(** * Resume PDF endpoint: document assembly pipeline

    A shallow embedding of the request handler of the resume generator
    (profile store, template registry, content normaliser, experience
    merge, rasteriser session, file name derivation), followed by the
    properties of the specification that are stated about it.

    Strings are sequences of code units; the embedding covers the code
    units below 256 ([ascii]). *)

From Stdlib Require Import ZArith Ascii String List Bool Lia.
From stdpp Require Import base option gmap strings.

Import ListNotations.
Set Warnings "-register-all".
Local Open Scope string_scope.
Local Open Scope Z_scope.

(* ===================================================================== *)
(** ** JavaScript values, as far as the handler meets them *)
(* ===================================================================== *)

Module JS.

(** A value obtained from [JSON.parse] or from a missing property.
    A number literal is kept as the exact decimal [m * 10^e] it denotes. *)
Inductive JValue : Type :=
| JUndefined
| JNull
| JBool (b : bool)
| JNum (m e : Z)
| JStr (s : string)
| JArr (l : list JValue)
| JObj (fields : list (string * JValue)).
Lemma scan_body_ok (current_time : Z) (alerts_sent : AlertsSent)
    (task : FarmerTask) (s s' : System) (a : AlertsSent) :
  (alerts_sent ←
     (if (due_date task <? current_time)%Z &&
         bool_decide (status task ≠ OVERDUE) then
        _send_overdue_alert task ≫= λ _,
        mret {| overdue := overdue alerts_sent + 1; urgent := urgent alerts_sent;
                reminders := reminders alerts_sent;
                weather := weather alerts_sent; total := total alerts_sent |}
      else
        urgent_unsent ← (and_then (bool_decide (priority task = URGENT))
          (logged ← _alert_sent (id task) "urgent";
           mret (negb logged)) : MA bool);
        if (urgent_unsent : bool) then
          _send_urgent_alert task ≫= λ _,
          mret {| overdue := overdue alerts_sent;
                  urgent := urgent alerts_sent + 1;
                  reminders := reminders alerts_sent;
                  weather := weather alerts_sent; total := total alerts_sent |}
        else
          reminder_alerts ← _check_reminder_alerts task current_time;
          mret {| overdue := overdue alerts_sent; urgent := urgent alerts_sent;
                  reminders := reminders alerts_sent + reminder_alerts;
                  weather := weather alerts_sent; total := total alerts_sent |});
   if weather_dependent task then
     weather_alerts ← _check_weather_alerts task;
     mret {| overdue := overdue alerts_sent; urgent := urgent alerts_sent;
             reminders := reminders alerts_sent;
             weather := weather alerts_sent + weather_alerts;
             total := total alerts_sent |}
   else mret alerts_sent) s = Ok a s' ->
  exists n,
    counted a = (counted alerts_sent + n)%nat /\
    overdue a =
      (overdue alerts_sent +
       if (due_date task <? current_time)%Z && bool_decide (status task ≠ OVERDUE)
       then 1 else 0)%nat /\
    total a = total alerts_sent /\
    scan_step s n s'.
Proof.
  intros (a1 & s1 & Hfirst & Hsecond)%bind_inv.
  assert (exists n1,
            counted a1 = (counted alerts_sent + n1)%nat /\
            overdue a1 =
              (overdue alerts_sent +
               if (due_date task <? current_time)%Z &&
                  bool_decide (status task ≠ OVERDUE)
               then 1 else 0)%nat /\
            total a1 = total alerts_sent /\
            scan_step s n1 s1) as (n1 & Hc1 & Ho1 & Ht1 & H1).
  { destruct (_ && _).
    - apply bind_inv in Hfirst as ([] & s0 & Hsend & [= <- <-]).
      exists 1%nat. unfold counted. cbn. split; [lia|]. split; [lia|].
      split; [done|].
      unfold _send_overdue_alert in Hsend. cbv zeta in Hsend.
      apply (send_and_log_ok _ _ _ _ _ Hsend). by left.
    - apply bind_inv in Hfirst as (unsent & s0 & Hguard & Hrest).
      unfold and_then in Hguard.
      assert (Hreminders : forall s0,
        (reminder_alerts ← _check_reminder_alerts task current_time;
         mret {| overdue := overdue alerts_sent; urgent := urgent alerts_sent;
                 reminders := reminders alerts_sent + reminder_alerts;
                 weather := weather alerts_sent; total := total alerts_sent |})
          s0 = Ok a1 s1 ->
        exists n1,
          counted a1 = (counted alerts_sent + n1)%nat /\
          overdue a1 = (overdue alerts_sent + 0)%nat /\
          total a1 = total alerts_sent /\
          scan_step s0 n1 s1).
      { intros s2 (n & s3 & Hrem & [= <- <-])%bind_inv.
        exists n. unfold counted. cbn. split; [lia|]. split; [lia|].
        split; [done|]. by apply (check_reminder_alerts_ok task current_time). }
      destruct (bool_decide (priority task = URGENT)).
      + apply bind_inv in Hguard as (logged_ & s2 & Hsent & [= <- <-]).
        destruct logged_; cbn [negb] in Hrest.
        * rewrite alert_sent_run, set_task_manager_same in Hsent.
          injection Hsent as _ <-. by apply Hreminders.
        * apply bind_inv in Hrest as ([] & s3 & Hsend & [= <- <-]).
          exists 1%nat. unfold counted. cbn. split; [lia|]. split; [lia|].
          split; [done|].
          unfold _send_urgent_alert in Hsend. cbv zeta in Hsend.
          eapply guarded_send_ok; [|exact Hsend|reflexivity]. exact Hsent.
      + injection Hguard as <- <-. by apply Hreminders. }
  destruct (weather_dependent task).
  - apply bind_inv in Hsecond as (n2 & s2 & Hweather & [= <- <-]).
    apply check_weather_alerts_ok in Hweather.
    exists (n1 + n2)%nat. unfold counted in *. cbn.
    split; [lia|]. split; [done|]. split; [done|].
    by apply (scan_step_trans _ s1).
  - injection Hsecond as <- <-. exists n1. done.
Qed.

================

**Requirement**
From the line that has "exists n. unfold" through the line that has "injection Hsent as", copy every line exactly as it appears above, and leave out all others.

**Written response**
        exists n. unfold counted. cbn. split; [lia|]. split; [lia|].
        split; [done|]. by apply (check_reminder_alerts_ok task current_time). }
      destruct (bool_decide (priority task = URGENT)).
      + apply bind_inv in Hguard as (logged_ & s2 & Hsent & [= <- <-]).
        destruct logged_; cbn [negb] in Hrest.
        * rewrite alert_sent_run, set_task_manager_same in Hsent.
          injection Hsent as _ <-. by apply Hreminders.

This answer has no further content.